As a final example, let’s consider a multi-head attention mechanism. Say we have our `Q`

, `K`

and `V`

tensors,
each of shape `(batch, seq_length, n_heads * head_dim)`

(the `n_heads`

and `head_dim`

dimensions are flattened into one because we did a single matrix multiply for all heads to obtain these tensors). We want to compute the attention pattern `A`

of shape `(batch, n_heads, seq_length, seq_length)`

. We can use `einops`

and `einsum`

:

```
Q = rearrange(Q, "b q (h d) -> b q h d", h=n_heads)
K = rearrange(K, "b k (h d) -> b k h d", h=n_heads)
A = einsum("b q h d, b k h d -> b h q k", Q, K)
```

Note how simple this is: the output of our rearranged tensors, `bqhd`

and `bkhd`

, already tell us what the inputs for the `einsum`

have to be. The output indices for the `einsum`

are almost determined by the desired output shape.
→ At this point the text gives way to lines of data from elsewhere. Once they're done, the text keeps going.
Lemma pole_angle_cos_sin (p0 p1 p2 r m : R) :
  0 < r -> r * r = p0 * p0 + p1 * p1 + p2 * p2 ->
  0 <= m -> m * m = p1 * p1 + p2 * p2 ->
  cos (acos (p0 / r)) = p0 / r /\ sin (acos (p0 / r)) = m / r.
Proof.
  intros Hr Hrr Hm Hmm.
  assert (Hc : -1 <= p0 / r <= 1).
  { assert (p0 / r * r = p0) by (field; lra).
    assert (- r <= p0 <= r) by nra.
    split.
    - apply Rmult_le_reg_r with r; [lra|]. lra.
    - apply Rmult_le_reg_r with r; [lra|]. lra. }
  split; [apply cos_acos; exact Hc|].
  rewrite sin_acos by exact Hc.
  replace (1 - (p0 / r)²) with ((m / r) * (m / r)).
  - apply sqrt_square. apply Rmult_le_pos; [lra|].
    apply Rlt_le, Rinv_0_lt_compat. lra.
  - unfold Rsqr. apply Rmult_eq_reg_r with (r * r); [|nra].
    field_simplify; [|lra|lra]. nra.
Qed.

Lemma normCross_pole_off_axis (p0 p1 p2 r m : R) :
  0 < r -> 0 < m -> m * m = p1 * p1 + p2 * p2 ->
  normCross [p0; p1; p2] [r; 0; 0] [] =
  Some [0; p2 / m; - p1 / m].
Proof.
  intros Hr Hm Hmm. unfold normCross, cross, inner_product, at1.
  cbn [app length nth Nat.eqb negb seq map fold_left].
  replace (0 + (p1 * 0 - p2 * 0) * (p1 * 0 - p2 * 0)
           + - (p0 * 0 - p2 * r) * - (p0 * 0 - p2 * r)
           + (p0 * 0 - p1 * r) * (p0 * 0 - p1 * r))
    with ((r * m) * (r * m)) by (rewrite <- Rmult_assoc; nra).
  rewrite sqrt_square by nra.
  unfold feq. destruct (Req_dec_T (r * m) 0) as [E|N]; [nra|].
  f_equal. f_equal; [|f_equal; [|f_equal]]; field; lra.
Qed.

Lemma normCross_pole_on_axis (p0 r : R) :
  normCross [p0; 0; 0] [r; 0; 0] [] = Some [0; 0; 0].
Proof.
  unfold normCross, cross, inner_product, at1.
  cbn [app length nth Nat.eqb negb seq map fold_left].
  replace (0 + (0 * 0 - 0 * 0) * (0 * 0 - 0 * 0)
           + - (p0 * 0 - 0 * r) * - (p0 * 0 - 0 * r)
           + (p0 * 0 - 0 * r) * (p0 * 0 - 0 * r))
    with 0 by ring.
  rewrite sqrt_0. unfold feq.
  destruct (Req_dec_T 0 0) as [E|N]; [reflexivity|contradiction].
Qed.
(** * InSAR add-in: selection controller and average-velocity estimator

    A shallow embedding of [Install/common/utils.py], [Install/common/avevel.py]
    and the two tools of [Install/InSAR_addin.py].

    The add-in is Python 2.7 code running inside ArcMap.  Its functions
    mutate host objects (the layer's feature selection, the geoprocessing
    environment, the default geodatabase, the tool objects) and raise
    exceptions, so the embedding is a state-and-exception monad [Py] over a
    record [World] holding the part of the host that the code touches.

    Numbers: coordinates, extents and velocities are doubles in the source;
    they are embedded as rationals [Q], that is, the arithmetic is exact and
    rounding is not modelled.  The one non-finite value the code can produce
    (the mean of an empty array) is kept as [NaN]. *)

From Stdlib Require Import QArith Qminmax Lqa DecimalString DecimalNat.
From stdpp Require Import base option strings list gmap.

Local Open Scope string_scope.

(* ------------------------------------------------------------------ *)
(** * Python exceptions and [try]/[except] *)

(** The exception classes that can occur, with the part of the class
    hierarchy needed to decide an [except] clause. *)
Inductive ExcType :=
  | BaseException | Exception | StandardError | Warning | UserWarning
  | ValueError | ArithmeticError | ZeroDivisionError | RuntimeError
  | ExecuteError.

Definition ExcType_eqb (c d : ExcType) : bool :=
  match c, d with
  | BaseException, BaseException | Exception, Exception
  | StandardError, StandardError | Warning, Warning
  | UserWarning, UserWarning | ValueError, ValueError
  | ArithmeticError, ArithmeticError | ZeroDivisionError, ZeroDivisionError
  | RuntimeError, RuntimeError | ExecuteError, ExecuteError => true
  | _, _ => false
  end.

Definition base_class (c : ExcType) : option ExcType :=
  match c with
  | BaseException => None
  | Exception => Some BaseException
  | StandardError => Some Exception
  | Warning => Some Exception
  | UserWarning => Some Warning
  | ValueError => Some StandardError
  | ArithmeticError => Some StandardError
  | ZeroDivisionError => Some ArithmeticError
  | RuntimeError => Some StandardError
  | ExecuteError => Some Exception
  end.

Fixpoint issubclass_fuel (fuel : nat) (c d : ExcType) : bool :=
  if ExcType_eqb c d then true
  else match fuel with
       | O => false
       | S fuel' =>
           match base_class c with
           | Some b => issubclass_fuel fuel' b d
           | None => false
           end
       end.

(** The hierarchy above is five levels deep. *)
Definition issubclass : ExcType -> ExcType -> bool := issubclass_fuel 5.

Record PyExc := mkExc { exc_type : ExcType; exc_message : string }.

(** What follows the keyword [except]: a class, or (as in both
    [onRectangle] methods) a string literal. *)
Inductive ExceptClause :=
  | ExceptClass (c : ExcType)
  | ExceptString (s : string).
(** [0x] followed by exactly forty hexadecimal digits. *)
Definition is_contract_address (a : string) : bool :=
  match strip_prefix "0x" a with
  | Some h => (Nat.eqb (String.length h) 40 && all_hex h)%bool
  | None => false
  end.

(** [url] carries the segment [https://superrare.com/<a>] at offset [n]. *)
Definition embedded_at (url : string) (n : nat) (a : string) : Prop :=
  exists pre post,
    url = pre ++ superrare_url_prefix ++ a ++ post
    /\ String.length pre = n
    /\ is_contract_address a = true.

(** [a] is the address of the leftmost such segment of [url]. *)
Definition first_embedded (url : string) (a : string) : Prop :=
  exists n,
    embedded_at url n a
    /\ forall m a', embedded_at url m a' -> (n <= m)%nat.

(** The contracts a trace reads from, in order. *)
Fixpoint contracts_read (t : list Event) : list string :=
  match t with
  | [] => []
  | ReadContract address _ _ _ :: t' => address :: contracts_read t'
  | _ :: t' => contracts_read t'
  end.

(** A name or preview asset that is missing ([undefined], [null]) or the
    empty string. *)
Definition empty_or_missing (v : JsValue) : bool :=
  match v with
  | JsUndefined => true
  | JsJson JNull => true
  | JsJson (JString s) => String.eqb s ""
  | _ => false
  end.

(** The document has no field [k] of its own. *)
Definition lacks_field (j : Json) (k : string) : Prop :=
  match j with
  | JObject props => lookup_prop k props = JsUndefined
  | _ => True
  end.

(** The same service on a client whose [owner()] read is replaced. *)
Definition with_owner (this : SuperRareService)
    (f : string -> Outcome string) : SuperRareService :=
  {| platformName := platformName this;
     platformLogoUrl := platformLogoUrl this;
     client :=
       {| read_tokenSalePrices := read_tokenSalePrices (client this);
          read_tokenCreator := read_tokenCreator (client this);
          read_owner := f;
          read_tokenURI := read_tokenURI (client this) |} |}.

(** Two services that show the same platform and whose clients answer
    alike for token [id] of contract [a]. *)
Definition same_reads_at (a : string) (id : Z)
    (this this' : SuperRareService) : Prop :=
  platformName this = platformName this'
  /\ platformLogoUrl this = platformLogoUrl this'
  /\ read_tokenCreator (client this) a id
     = read_tokenCreator (client this') a id
  /\ read_owner (client this) a = read_owner (client this') a
  /\ read_tokenURI (client this) a id = read_tokenURI (client this') a id.

(** The three methods that take a [sourceUrl] all work on contract [a]:
    [getArgs] passes it as the first argument; [getPrice] asks the
    marketplace for the sale of a token of [a], once, and its result hangs
    on the chain through that answer alone; every contract [getUIData]
    reads from is [a] (it reads from one at least), and its result hangs
    on the chain through the answers for [a] alone. *)
Definition resolve_against (ZERO_ADDRESS : string) (rt : Runtime)
    (this : SuperRareService) (url a : string) : Prop :=
  (forall c id sender sig p q po,
      exists rest,
        outcome (getArgs ZERO_ADDRESS this c id sender sig p q po url)
        = Resolved (ArgString a :: rest))
  /\ (forall c id sig user unit,
        trace (getPrice ZERO_ADDRESS rt this c id sig user unit (Some url))
        = [ReadContract SUPER_RARE_MINTER_ADDRESS SuperRareMarketplaceABI
             "tokenSalePrices"
             [ArgString a; ArgBigInt id; ArgString ZERO_ADDRESS]])
  /\ (forall this' c id sig user unit,
        read_tokenSalePrices (client this) SUPER_RARE_MINTER_ADDRESS a id
          ZERO_ADDRESS
        = read_tokenSalePrices (client this') SUPER_RARE_MINTER_ADDRESS a id
            ZERO_ADDRESS ->
        getPrice ZERO_ADDRESS rt this c id sig user unit (Some url)
        = getPrice ZERO_ADDRESS rt this' c id sig user unit (Some url))
  /\ (forall sig c id dst,
        exists k,
          contracts_read (trace (getUIData rt this sig c id dst url))
          = repeat a (S k))
  /\ (forall this' sig c id dst,
        same_reads_at a id this this' ->
        getUIData rt this sig c id dst url
        = getUIData rt this' sig c id dst url).

(** No sale to buy: no record, or a record with price zero. *)
Definition no_active_sale (salePrice : option SalePrice) : Prop :=
  salePrice = None \/ exists sp, salePrice = Some sp /\ price sp = 0.

(** The ways the metadata of token [id] of contract [sell] can fail to
    arrive complete, once its URI has been read from the chain. *)
Inductive metadata_failure (rt : Runtime) (this : SuperRareService)
    (sell : string) (id : Z) : Prop :=
| fetch_rejected uri e :
    read_tokenURI (client this) sell id = Resolved uri ->
    fetch rt uri = Rejected e ->
    metadata_failure rt this sell id
| response_not_ok uri resp :
    read_tokenURI (client this) sell id = Resolved uri ->
    fetch rt uri = Resolved resp ->
    ok resp = false ->
    metadata_failure rt this sell id
| body_not_json uri resp e :
    read_tokenURI (client this) sell id = Resolved uri ->
    fetch rt uri = Resolved resp ->
    json resp = Rejected e ->
    metadata_failure rt this sell id
| field_missing uri resp doc k :
    read_tokenURI (client this) sell id = Resolved uri ->
    fetch rt uri = Resolved resp ->
    json resp = Resolved doc ->
    k = "name" \/ k = "image" ->
    lacks_field doc k ->
    metadata_failure rt this sell id.

(** The test [getUIData] makes to tell the default contract from a
    third-party one. *)
Definition is_default_contract (sell : string) : bool :=
  String.eqb (toLowerCase sell) (toLowerCase SUPER_RARE_ADDRESS).

(** The URIs a trace fetches, in order. *)
Fixpoint fetches (t : list Event) : list string :=
  match t with
  | [] => []
  | Fetch uri :: t' => uri :: fetches t'
  | _ :: t' => fetches t'
  end.

(** The messages a trace logs, in order. *)
Fixpoint logged (t : list Event) : list string :=
  match t with
  | [] => []
  | ConsoleLog m :: t' => m :: logged t'
  | _ :: t' => logged t'
  end.

(** The creator lookup of [getUIData] on [sell] does not reject: [sell] is
    a third-party contract (whose [owner()] failure is caught), or the
    [tokenCreator] read of the default contract resolves. *)
Definition creator_lookup_passes (this : SuperRareService)
    (sell : string) (id : Z) : Prop :=
  is_default_contract sell = false
  \/ exists o, read_tokenCreator (client this) sell id = Resolved o.

(** [owner ? { nftCreatorAddress: owner } : {}] *)
Definition creator_field (owner : string) : option string :=
  if String.eqb owner "" then None else Some owner.


(** ** Sample collaborators, used to run the statements on inputs *)

Module Sample.

Definition zero : string := "0x0000000000000000000000000000000000000000".
Definition seller_address : string := "0x1111111111111111111111111111111111111111".
Definition creator : string := "0x2222222222222222222222222222222222222222".
Definition collection : string :=
  "0xAbcdef0123456789abcdef0123456789abcdef01".
Definition listing : string :=
  "https://superrare.com/0xAbcdef0123456789abcdef0123456789abcdef01/art-7".
Definition v2_listing : string := "https://superrare.com/artwork-v2/art-7".

(** A marketplace that lists every token of the default collection at
    50 wei and has a cleared (zero) record for every other one; the
    collections are not ownable. *)
Definition chain_client : PublicClient :=
  {| read_tokenSalePrices := fun _ origin _ currency =>
       Resolved [AbiAddress seller_address; AbiAddress currency;
                 AbiUint (if String.eqb origin SUPER_RARE_ADDRESS
                          then 50 else 0)];
     read_tokenCreator := fun _ _ => Resolved creator;
     read_owner := fun _ => Rejected (External "execution reverted");
     read_tokenURI := fun _ _ => Resolved "https://meta.example/7.json" |}.

Definition svc : SuperRareService :=
  {| platformName := "SuperRare";
     platformLogoUrl := "https://superrare.com/logo.png";
     client := chain_client |}.

Definition complete_doc : Json :=
  JObject [("name", JString "Art"); ("image", JString "ipfs://art")].
Definition doc_without_image : Json := JObject [("name", JString "Art")].

Definition runtime_serving (doc : Json) : Runtime :=
  {| BigInt_of_string := fun s => if String.eqb s "7" then Some 7 else None;
     fetch := fun _ => Resolved {| ok := true; json := Resolved doc |} |}.

Definition extraction : NFTExtraction unit unit :=
  {| chain := tt; contractAddress := collection; nftId := "7";
     service := tt |}.

(** A client that cannot reach the chain. *)
Definition offline_client : PublicClient :=
  {| read_tokenSalePrices := fun _ _ _ _ => Rejected (External "timeout");
     read_tokenCreator := fun _ _ => Rejected (External "timeout");
     read_owner := fun _ => Rejected (External "timeout");
     read_tokenURI := fun _ _ => Rejected (External "timeout") |}.

Definition offline_svc : SuperRareService :=
  {| platformName := "SuperRare";
     platformLogoUrl := "https://superrare.com/logo.png";
     client := offline_client |}.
Implicitly, this is a batched matrix multiply over the `d`

dimensions (batched over all other axes), but we don’t have to think about that to write down the `einsum`

.

Contrast with this alternative, where we have to carefully think about the position of each axis:

```
batch, seq_length, _ = Q.shape
Q = Q.view(batch, seq_length, 1, n_heads, -1)
K = K.view(batch, 1, seq_length, n_heads, -1)
A = (Q @ K.transpose(-2, -1)).moveaxis(-1, 1)
```

`einsum`

isn’t just easier to read and write, it’s also easier to refactor. Imagine we suddenly have to deal with multiple batch dimensions. In the `einsum`

version, we just replace the `b`

with `...`

and everything works, whereas the second version becomes even messier. Or imagine the format of our tensors changes so that the `h`

and `d`

axes are now swapped. In the `einsum`

version, we just swap all occurrences of `h`

and `d`

. The other version requires us to carefully check all the magic numbers to see which ones need to be changed.

`einsum`

could be even better

I’d love to see an `einsum`

wrapper that combines the capabilities of `einsum`

and `rearrange`

. For example, we could write the attention mechanism above as a simple one-liner:

```
A = einsum("b q (h d), b k (h d) -> b h q k", Q, K, h=n_heads)
```

If anyone ends up implementing this, please let me know!